Talus Knight Book List: The World is Flat by Thomas L. Friedman
Q) Is it harder or easier these days for an artist to create a name for themselves?
A) This is the golden age of getting your work out there. There are so many platforms. Back in the day, a chick from Singapore wouldn’t be hitting you up telling you your song is fire. She wouldn’t know who the f@&$ you are, but now you don’t know, you might be poppin in Moscow before the 7th Ward.
Q) What social issues are you passionate about addressing?
A) Reading comprehension and digital literacy. I read a lot and I see what’s going on state-wide not just here in New Orleans with the kids, and I would like to shine a spotlight on that and do workshops for kids that may be behind. We want them to know that just because you behind don’t mean you can’t catch up. I think what happens is that kids get too further along in the system and already they’ve tuned out. I hate that one size fits all public-school system. I learned in a different manner and I didn’t learn that till I went to college. I’m interested in digital literacy and awareness. A lot of kids don’t have access to Wi-Fi and a lot of these platforms that are sold. Kids in the suburbs have iPads and all kinds of devices that inspire kids. I see why certain kids don’t get interested in certain things; it’s because they’re not exposed to it and let’s be honest, this is the future and you’re going to have to be digitally literate.
“Artists you got to take control of your own destiny…beat the concrete up…talk to every DJ, and you compliment that hustle with the art of digital.” –Talus Knight
Q) Any words of wisdom for New Orleans youth?
A) Life is a marathon. They’re ruts but there’s no such thing as staying in a rut. They’re peaks and valleys but be patient when you’re in that valley trying to get up that hill. Just know that nothing lasts forever.
Q) You’ve been successful in five major cities, what makes radio life in New Orleans different?

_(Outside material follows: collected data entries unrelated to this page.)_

Lemma parse_response_spec tx attrs extra :
  length tx = 12%nat → Forall stun_attr_wf attrs → u16 (Z.of_nat (length (stun_body attrs))) →
  parse_binding_response (stun_response tx attrs ++ extra) tx = Val (stun_pick None attrs).
Proof.
  intros Htx Hwf Hlen. unfold parse_binding_response.
  set (body := stun_body attrs) in *. set (L := be_bytes 2 (Z.of_nat (length body))).
  set (T := be_bytes 2 BINDING_RESPONSE). set (C := be_bytes 4 MAGIC_COOKIE).
  assert (stun_response tx attrs ++ extra = (T ++ L ++ C ++ tx) ++ body ++ extra) as ->
    by (unfold stun_response; by rewrite <- !app_assoc).
  assert (length (T ++ L ++ C ++ tx) = 20%nat) as Hpre
    by (unfold T, L, C; rewrite !length_app, !length_be_bytes, Htx; lia).
  rewrite length_app, Hpre, length_app. rewrite (proj2 (Nat.ltb_ge _ _)) by lia.
  assert (∀ a b mid post, (a ≤ b)%nat → (b ≤ 20)%nat →
    drop a (T ++ L ++ C ++ tx) = mid ++ post → length mid = (b - a)%nat →
    range ((T ++ L ++ C ++ tx) ++ body ++ extra) a b = Val mid) as Hr.
  { intros a b mid post Ha Hb Hd Hm. rewrite range_ok; [|done|rewrite length_app, Hpre; lia].
    f_equal. unfold slice. rewrite drop_app_le by lia. rewrite Hd, <- app_assoc.
    by apply take_app_length'. }
  assert (length T = 2%nat ∧ length L = 2%nat ∧ length C = 4%nat) as (HT & HL & HC)
    by (unfold T, L, C; by rewrite !length_be_bytes).
  rewrite (Hr 0%nat 2%nat T (L ++ C ++ tx)) by (rewrite ?drop_0; lia || done).
  cbn [mbind checked_bind]. unfold T at 1. rewrite from_be_be16 by (unfold BINDING_RESPONSE; ulia).
  rewrite Z.eqb_refl. cbn [negb].
  rewrite (Hr 2%nat 4%nat L (C ++ tx)) by (rewrite ?drop_app_length'; lia || done).
  cbn [mbind checked_bind].
  assert (Z.to_nat (from_be L) = length body) as ->
    by (unfold L; rewrite from_be_be16 by done; by rewrite Nat2Z.id).
  rewrite (proj2 (Nat.ltb_ge _ _)) by lia.
  rewrite (Hr 4%nat 8%nat C tx)
    by (rewrite ?(app_assoc T), ?drop_app_length'; rewrite ?length_app; lia || done).
  cbn [mbind checked_bind]. unfold C at 1. rewrite from_be_be32 by (unfold MAGIC_COOKIE; ulia).
  rewrite Z.eqb_refl. cbn [negb].
  rewrite (Hr 8%nat 20%nat tx [])
    by (rewrite ?app_nil_r, ?(app_assoc T), ?(app_assoc _ C), ?drop_app_length';
        rewrite ?length_app; lia || done).
  cbn [mbind checked_bind]. rewrite bool_decide_eq_true_2 by done. cbn [negb].
  rewrite <- Hpre at 2 3. apply parse_attrs_spec; [done|]. unfold body. lia.
Qed.

Lemma stun_pick_xor pre addr port rest :
  u32 addr → u16 port → Forall (λ tv, tv.1 ≠ ATTR_XOR_MAPPED_ADDRESS) pre →
  ∀ fb, stun_pick fb (pre ++ (ATTR_XOR_MAPPED_ADDRESS, xor_mapped_value addr port) :: rest)
  = Some (mkSocketAddr (V4 (be_bytes 4 addr)) port).
Proof.
  intros Ha Hp Hpre. induction Hpre as [|[ty val] pre Hty Hpre IH]; intros fb; cbn [app stun_pick].
  - by rewrite Z.eqb_refl, parse_xor_value.
  - cbn in Hty. rewrite (proj2 (Z.eqb_neq _ _)) by done. repeat case_match; apply IH.
Qed.

(** The STUN parser on anything the network delivers: it always
    terminates with an answer and never reads out of range, and it reports an
    address only from a response that carries the transaction id of the
    request. On every response laid out as RFC 5389 says, with any attributes
    in any order and trailing bytes, it returns the first XOR-MAPPED-ADDRESS
    that parses, else the last MAPPED-ADDRESS; and for the IPv4 address and
    port a server put into an XOR-MAPPED-ADDRESS it returns exactly these. *)
Theorem stun_response_correct tx :
  length tx = 12%nat →
  (∀ buf, ∃ o, parse_binding_response buf tx = Val o
     ∧ (is_Some o → (20 ≤ length buf)%nat ∧ slice 8 12 buf = tx))
  ∧ (∀ attrs extra, Forall stun_attr_wf attrs → u16 (Z.of_nat (length (stun_body attrs))) →
       parse_binding_response (stun_response tx attrs ++ extra) tx = Val (stun_pick None attrs)
       ∧ ∀ pre rest addr port, u32 addr → u16 port →
           attrs = pre ++ (ATTR_XOR_MAPPED_ADDRESS, xor_mapped_value addr port) :: rest →
           Forall (λ tv, tv.1 ≠ ATTR_XOR_MAPPED_ADDRESS) pre →
           parse_binding_response (stun_response tx attrs ++ extra) tx
           = Val (Some (mkSocketAddr (V4 (be_bytes 4 addr)) port))).
Proof.
  intros Htx. split.
  - intros buf. destruct (parse_binding_response_total buf tx) as [o Ho]. exists o. split; [done|].
    intros [a ->]. by eapply parse_binding_response_tx.
  - intros attrs extra Hwf Hlen. rewrite parse_response_spec by done. split; [done|].
    intros pre rest addr port Ha Hp -> Hpre. f_equal. by apply stun_pick_xor.
Qed.

(** A response to transaction 1..12 with a SOFTWARE attribute of three bytes
    (one of padding) before the mapped address 192.0.2.1:4660. *)
Lemma stun_response_correct_witness :
  let tx := [1; 2; 3; 4; 5; 6; 7; 8; 9; 10; 11; 12] in
  let attrs := [(32802, [103; 115; 49]);
                (ATTR_XOR_MAPPED_ADDRESS, xor_mapped_value 3221225985 4660)] in
  length (stun_response tx attrs) = 40%nat
  ∧ parse_binding_response (stun_response tx attrs ++ []) tx
    = Val (Some (mkSocketAddr (V4 [192; 0; 2; 1]) 4660)).
Proof.
  intros tx attrs. split; [reflexivity|].
  destruct (stun_response_correct tx eq_refl) as [_ Hspec].
  assert (Forall stun_attr_wf attrs) as Hwf.
  { constructor; [split; cbn; ulia|]. constructor; [|constructor].
    split; vm_compute; (split; [discriminate|reflexivity]). }
  destruct (Hspec attrs [] Hwf) as [_ Hx]; [vm_compute; split; [discriminate|reflexivity]|].
  apply (Hx [(32802, [103; 115; 49])] [] 3221225985 4660); [ulia|ulia|reflexivity|].
  constructor; [discriminate|constructor].
Defined.

Example build_binding_request_wire tx :
  length tx = 12%nat →
  build_binding_request tx = [0; 1; 0; 0; 33; 18; 164; 66] ++ tx.
Proof. intros Htx. unfold build_binding_request. do 12 (destruct tx as [|? tx]; [done|]). by destruct tx. Qed.
Lemma conns_inv cfg d cs g :
  daemon_inv cfg d → g = Z.of_nat (size (running cs)) →
  (∀ k, is_Some (cs !! k) → is_Some (dm_conns d !! k)) → daemon_inv cfg (set_conns cs g d).
Proof. intros [Hr Hs Hp Hro Hg Hf] Hgauge Hsub. split; try done. cbn. intros k Hk. by apply Hf, Hsub. Qed.

Lemma insert_sub (cs : gmap Z conn) k c k' :
  is_Some (cs !! k) → is_Some (<[k := c]> cs !! k') → is_Some (cs !! k').
Proof. intros Hk. destruct (decide (k = k')) as [->|]; [done|]. by rewrite lookup_insert_ne. Qed.

Lemma delete_sub (cs : gmap Z conn) k k' : is_Some (delete k cs !! k') → is_Some (cs !! k').
Proof. rewrite lookup_delete_is_Some. naive_solver. Qed.

(** What a request makes of the rooms is well formed. *)
Lemma dir_step_ok code dir req :
  is_valid_code code = true → map_Forall room_ok dir → map_Forall room_ok (dir_step code dir req).1.
Proof.
  intros Hc Hd. unfold dir_step. repeat case_match; subst; try done.
  - apply map_Forall_insert_2; [|done]. split; [done|]. split; [by eapply extract_session_id_u32|].
    by apply Z.eqb_neq.
  - by apply map_Forall_delete.
Qed.

Lemma http_inv cfg d t req st resp :
  daemon_inv cfg d → handle t (mkApiState (dm_router d) (dm_counter d)) req = Val (st, resp) →
  daemon_inv cfg (mkDaemon (mkRelayWorld (as_router st) (rw_out (dm_world d))) (as_counter st)
    (dm_conns d) (dm_next_conn d) (dm_ws_connections d) (dm_ttl d)).
Proof.
  intros [Hr Hs Hp Hro Hg Hf] Hh.
  destruct (handle_refines t (mkApiState (dm_router d) (dm_counter d)) req)
    as (code & st' & resp' & _ & Hc & Hh' & Hrooms & _ & Hsame).
  rewrite Hh in Hh'. injection Hh' as <- <-. cbn [as_router] in *.
  assert (ro_routes (as_router st) = ro_routes (dm_router d)
    ∧ ro_max_sessions (as_router st) = ro_max_sessions (dm_router d)
    ∧ ro_max_peers_per_session (as_router st) = ro_max_peers_per_session (dm_router d)
    ∧ ro_metrics (as_router st) = ro_metrics (dm_router d)) as (E1 & E2 & E3 & E4).
  { rewrite <- Hsame. done. }
  split; unfold dm_router; cbn [dm_world rw_router dm_conns dm_ws_connections dm_next_conn]; try done.
  - destruct Hr as [Hz Hsz He Hga]. split; rewrite ?E1, ?E2, ?E3, ?E4; done.
  - by rewrite E2.
  - by rewrite E3.
  - rewrite Hrooms. by apply dir_step_ok.
Qed.

Lemma step_inv cfg d e d' : daemon_inv cfg d → daemon_step d e d' → daemon_inv cfg d'.
Proof.
  intros Hd Hstep. pose proof Hd as [_ _ _ _ Hg Hf].
  destruct Hstep as [d now clock data from|d|d k c now data Hk _|d k Hk|d k Hk|d k Hk|d k Hk
    |d k Hk _|d t req st resp Hh|d now].
  - apply world_inv; [done|apply datagram_moves].
  - destruct Hd as [Hr Hs Hp Hro _ _]. split; try done; cbn.
    + rewrite running_insert. cbn. rewrite map_size_insert_None; [lia|].
      unfold running. rewrite lookup_omap. destruct (dm_conns d !! dm_next_conn d) eqn:E; [|done].
      specialize (Hf _ (mk_is_Some _ _ E)). lia.
    + intros k. destruct (decide (k = dm_next_conn d)) as [->|Hne]; [lia|].
      rewrite lookup_insert_ne by done. intros Hk%Hf. lia.
  - apply world_inv; [done|apply ws_message_moves].
  - apply conns_inv; [done| |intros k'; apply insert_sub; by eexists].
    rewrite running_insert, insert_id; [done|]. by rewrite (running_lookup _ _ _ Hk).
  - apply conns_inv; [done| |intros k'; apply delete_sub].
    rewrite running_delete, delete_id; [done|]. by rewrite (running_lookup _ _ _ Hk).
  - apply conns_inv; [done| |intros k'; apply insert_sub; by eexists].
    rewrite running_insert. cbn. erewrite running_pred by done. lia.
  - apply conns_inv; [done| |intros k'; apply delete_sub].
    rewrite running_delete. erewrite running_pred by done. lia.
  - apply conns_inv; [done| |intros k'; apply delete_sub].
    rewrite running_delete. erewrite running_pred by done. lia.
  - by eapply http_inv.
  - apply world_inv; [done|]. cbn. apply (moves_one _ _ (REvict _ now (dm_ttl d))). done.
Qed.

Lemma run_inv cfg d es d' : daemon_inv cfg d → daemon_run d es d' → daemon_inv cfg d'.
Proof. intros Hd. induction 1 as [|d es d1 e d2 _ IH Hs]; [done|]. eapply step_inv; [by apply IH|done]. Qed.

(** ** Rooms over time *)

Definition deletes (code : list Z) (e : event) : Prop :=
  match e with
  | EvHttp req _ => rq_method req = DELETE ∧ rq_path req = room_path code
  | _ => False
  end.

Lemma dir_step_keeps code' dir req code sid :
  dir !! code = Some sid → ¬ (rq_method req = DELETE ∧ rq_path req = room_path code) →
  (dir_step code' dir req).1 !! code = Some sid.
Proof.
  intros Hc Hnd. unfold dir_step. repeat case_match; subst; try done; cbn.
  - rewrite lookup_insert_ne; [done|]. congruence.
  - rewrite lookup_delete_ne; [done|]. intros ->. apply Hnd. split; [done|].
    by apply after_prefix_spec.
Qed.

(** The directory before and after a request, with its answer. *)
Lemma http_step_dir d req resp d' :
  daemon_step d (EvHttp req resp) d' →
  ∃ code, is_valid_code code = true
    ∧ ro_rooms (dm_router d') = (dir_step code (ro_rooms (dm_router d)) req).1
    ∧ replies (dir_step code (ro_rooms (dm_router d)) req).2 resp.
Proof.
  inversion 1 as [| | | | | | | |? t ? st ? Hh|]; subst.
  destruct (handle_refines t (mkApiState (dm_router d) (dm_counter d)) req)
    as (code & st' & resp' & _ & Hc & Hh' & Hrooms & Hrep & _).
  rewrite Hh in Hh'. injection Hh' as <- <-. by exists code.
Qed.

Lemma step_keeps_room d e d' code sid :
  daemon_step d e d' → ro_rooms (dm_router d) !! code = Some sid → ¬ deletes code e →
  ro_rooms (dm_router d') !! code = Some sid.
Proof.
  intros Hs Hc Hnd. destruct e as [data from| | | | | |req resp|].
  - inversion Hs; subst. unfold dm_router, set_world. cbn [dm_world].
    by rewrite (moves_rooms _ _ (datagram_moves _ _ _ _ _)).
  - by inversion Hs.
  - inversion Hs; subst. unfold dm_router, set_world. cbn [dm_world].
    by rewrite (moves_rooms _ _ (ws_message_moves _ _ _ _)).
  - by inversion Hs.
  - by inversion Hs.
  - by inversion Hs.
  - apply http_step_dir in Hs as (code' & _ & -> & _). by apply dir_step_keeps.
  - inversion Hs; subst. unfold dm_router. cbn. unfold Router_evict_idle. by case_match.
Qed.

Lemma run_keeps_room d es d' code sid :
  daemon_run d es d' → ro_rooms (dm_router d) !! code = Some sid →
  Forall (λ e, ¬ deletes code e) es → ro_rooms (dm_router d') !! code = Some sid.
Proof.
  intros Hr Hc. induction Hr as [|d es d1 e d2 _ IH Hs]; intros Hf; [done|].
  apply Forall_app in Hf as [Hf He]. apply Forall_cons in He as [He _].
  eapply step_keeps_room; [exact Hs|by apply IH|done].
Qed.

(** What [GET /api/rooms/{code}] answers. *)
Definition get_room (d : Daemon) (code : list Z) (resp : Response) : Prop :=
  ∀ t, handle t (mkApiState (dm_router d) (dm_counter d)) (mkRequest GET (room_path code) None)
       = Val (mkApiState (dm_router d) (dm_counter d), resp).

Lemma room_path_routes code :
  room_path code ≠ ascii_bytes "/healthz" ∧ room_path code ≠ ascii_bytes "/metrics"
  ∧ room_path code ≠ ascii_bytes "/api/rooms".
Proof. split_and!; by destruct code. Qed.

Lemma get_room_handled d code :
  get_room d code (handle_get_room (dm_router d) code).
Proof.
  intros t. unfold handle. cbn [rq_path rq_method].
  destruct (room_path_routes code) as (H1 & H2 & H3).
  rewrite !decide_False by done. unfold room_path. by rewrite after_prefix_app.
Qed.

Lemma get_room_found d code sid :
  is_valid_code code = true → u32 sid → ro_rooms (dm_router d) !! code = Some sid →
  ∃ resp, get_room d code resp ∧ rs_status resp = 200 ∧ extract_session_id (rs_body resp) = Some sid.
Proof.
  intros Hc Hs Hr. eexists. split; [apply get_room_handled|]. unfold handle_get_room, Router_resolve_room.
  rewrite Hc, Hr. cbn [negb]. split; [done|]. by apply (replies_info code sid).
Qed.

Lemma get_room_absent d code :
  is_valid_code code = true → ro_rooms (dm_router d) !! code = None →
  ∃ resp, get_room d code resp ∧ rs_status resp = 404.
Proof.
  intros Hc Hr. eexists. split; [apply get_room_handled|]. unfold handle_get_room, Router_resolve_room.
  by rewrite Hc, Hr.
Qed.
End system.

(** C13: every state the relay can reach from its start, by any interleaving
    of datagrams, WebSocket connections and messages, HTTP requests and
    garbage collections, each taken as one step, with any clock: session 0 does not exist; the number
    of sessions and of members of a session stay within the configured limits
    (at least one member is admitted); a session has a member and none twice;
    whoever holds the floor is a UDP member of the session and the grant has
    a time; the gauges of active sessions and of WebSocket connections are
    exact; and every room has a well-formed code and a non-zero session id. *)
Theorem relay_reachable_invariant `{RelayEnv} `{Prometheus} cfg es d :
  daemon_run (relay_start cfg) es d →
  let r := dm_router d in
  ro_routes r !! 0 = None
  ∧ (Router_active_sessions r ≤ rc_max_sessions cfg)%nat
  ∧ rm_active_sessions (ro_metrics r) = Z.of_nat (Router_active_sessions r)
  ∧ dm_ws_connections d = Z.of_nat (size (running (dm_conns d)))
  ∧ (∀ sid e, ro_routes r !! sid = Some e →
       NoDup (re_peers e) ∧ (1 ≤ length (re_peers e) ≤ 1 `max` rc_max_peers_per_session cfg)%nat
       ∧ (re_floor_holder e = None ↔ re_floor_granted_at e = None)
       ∧ ∀ a, re_floor_holder e = Some a → Udp a ∈ re_peers e)
  ∧ ∀ code sid, Router_resolve_room r code = Some sid → is_valid_code code = true ∧ u32 sid ∧ sid ≠ 0.
Proof.
  intros Hrun r. destruct (run_inv cfg _ _ _ (start_inv cfg) Hrun) as [[Hz Hsz He Hg] Hs Hp Hro Hws _].
  fold r in Hz, Hsz, He, Hg, Hs, Hp, Hro. rewrite Hs in Hsz. rewrite Hp in He.
  split_and!; [done|exact Hsz|exact Hg|exact Hws| |exact Hro].
  intros sid e Hsid. destruct (He _ _ Hsid) as [Hnd Hne Hlen Hfl Hh]. split_and!; [done| |done| |done].
  - destruct (re_peers e); [done|cbn; lia].
  - rewrite !eq_None_not_Some. tauto.
Qed.


(** ** Where the configuration comes from *)

Definition with_config (path : option (list Z)) (f : RelayFlags) : RelayFlags :=
  mkRelayFlags path (rf_bind f) (rf_udp_port f) (rf_ws_port f) (rf_obs_port f) (rf_session_ttl f)
    (rf_max_sessions f) (rf_max_peers f).

Definition any_host (port : Z) : SocketAddr := mkSocketAddr (V4 [0; 0; 0; 0]) port.

Lemma defaults_parse :
  default_udp = Val (any_host 9000) ∧ default_ws = Val (any_host 9090)
  ∧ default_obs = Val (any_host 9100).
Proof. split_and!; vm_compute; reflexivity. Qed.

Lemma config_from_toml t :
  RelayConfig_from_toml t
  = Val (mkRelayConfig (default (any_host 9000) (rt_udp_bind t)) (default (any_host 9090) (rt_ws_bind t))
           (default (any_host 9100) (rt_observability_bind t)) (default default_ttl (rt_session_ttl_secs t))
           (default default_max_sessions (rt_max_sessions t))
           (default default_max_peers (rt_max_peers_per_session t))).
Proof.
  unfold RelayConfig_from_toml. destruct defaults_parse as (-> & -> & ->).
  by destruct t as [[] [] [] ? ? ?].
Qed.

(** Where the relay's settings come from.  The daemon [gs-relay] takes a
    listening address from its flag, else from the configuration file, else
    the built-in one, and its limits from the file, else the built-in ones.
    The command [gs relay], although its file is documented as the base that
    flags override, never uses it: its flags have defaults, and with any file
    that loads it runs with exactly the settings it would have without one. *)
Theorem relay_config_sources `{RelayHost} path t f octets u w o :
  host_read path ≫= toml_from_str = Some t →
  length octets = 4%nat → bytes octets → rf_bind f = show_ipv4 octets →
  u16 (rf_udp_port f) → u16 (rf_ws_port f) → u16 (rf_obs_port f) →
  gs_relay_config (mkArgs (Some path) u w o)
  = Val (Some (mkRelayConfig (default (default (any_host 9000) (rt_udp_bind t)) u)
      (default (default (any_host 9090) (rt_ws_bind t)) w)
      (default (default (any_host 9100) (rt_observability_bind t)) o)
      (default 300 (rt_session_ttl_secs t)) (default (Z.to_nat 10000) (rt_max_sessions t))
      (default 50%nat (rt_max_peers_per_session t))))
  ∧ cmd_relay_config (with_config (Some path) f) = cmd_relay_config (with_config None f)
  ∧ cmd_relay_config (with_config (Some path) f)
    = Val (Some (mkRelayConfig (mkSocketAddr (V4 octets) (rf_udp_port f))
        (mkSocketAddr (V4 octets) (rf_ws_port f)) (mkSocketAddr (V4 octets) (rf_obs_port f))
        (rf_session_ttl f) (rf_max_sessions f) (rf_max_peers f))).
Proof.
  intros Ht Hl Hb Hf Hu Hw Ho.
  assert (∀ cfg path', load_config path' = Val (Some cfg) →
    cmd_relay_config (with_config path' f)
    = Val (Some (mkRelayConfig (mkSocketAddr (V4 octets) (rf_udp_port f))
        (mkSocketAddr (V4 octets) (rf_ws_port f)) (mkSocketAddr (V4 octets) (rf_obs_port f))
        (rf_session_ttl f) (rf_max_sessions f) (rf_max_peers f)))) as Hcmd.
  { intros cfg path' Hload. unfold cmd_relay_config. cbn [with_config rf_config]. rewrite Hload.
    cbn [mbind checked_bind with_config rf_bind rf_udp_port rf_ws_port rf_obs_port]. rewrite Hf.
    by rewrite !parse_host_port_v4. }
  assert (load_config (Some path) = Val (Some (mkRelayConfig
    (default (any_host 9000) (rt_udp_bind t)) (default (any_host 9090) (rt_ws_bind t))
    (default (any_host 9100) (rt_observability_bind t)) (default default_ttl (rt_session_ttl_secs t))
    (default default_max_sessions (rt_max_sessions t))
    (default default_max_peers (rt_max_peers_per_session t))))) as Hload.
  { cbn [load_config]. unfold RelayConfig_from_file. rewrite Ht. by rewrite config_from_toml. }
  split_and!; [|erewrite !Hcmd; [done|..]|by eapply Hcmd].
  - unfold gs_relay_config. cbn [ar_config]. by rewrite Hload.
  - cbn [load_config]. unfold RelayConfig_default. destruct defaults_parse as (-> & -> & ->). done.
  - exact Hload.
Qed.

Definition toml_host : RelayHost := {|
  host_read p := if decide (p = ascii_bytes "/etc/gs-relay.toml") then Some [] else None;
  toml_from_str _ :=
    Some (mkRelayToml (Some (mkSocketAddr (V4 [127; 0; 0; 1]) 7000)) None None (Some 60) None (Some 4%nat));
  host_bind_udp _ := true;
  host_bind_tcp _ := true;
|}.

A) In the news media Black people are treated as one monolith and what I’ve noticed traveling and having to immerse myself in the Black culture of that City, I noticed that Black people in Cleveland aren’t the same as Black people from Richmond, Virginia. Black people from Richmond, Virginia are not the same as an hour and a half north in DC and North Carolina is not like Georgia. It’s beautiful to see. Your surroundings do mold you and even though we are one we are different and special. Fast forward here, New Orleans has so many layers. I’ve been to so many rapid cities where it’s about who’s got the best car or what kind of job you’ve got. In New Orleans some of that is in the mix, but there’s so much more. They’re all kinds of music, take your pick, pick your poison. Speaking of poison, y’all like to drink and that attracts a lot of musical people. New Orleans is the perfect incubator for what you see, arts and music because it’s so wide open. I like the feel that it has, it feels like the wild-wild west creatively down here.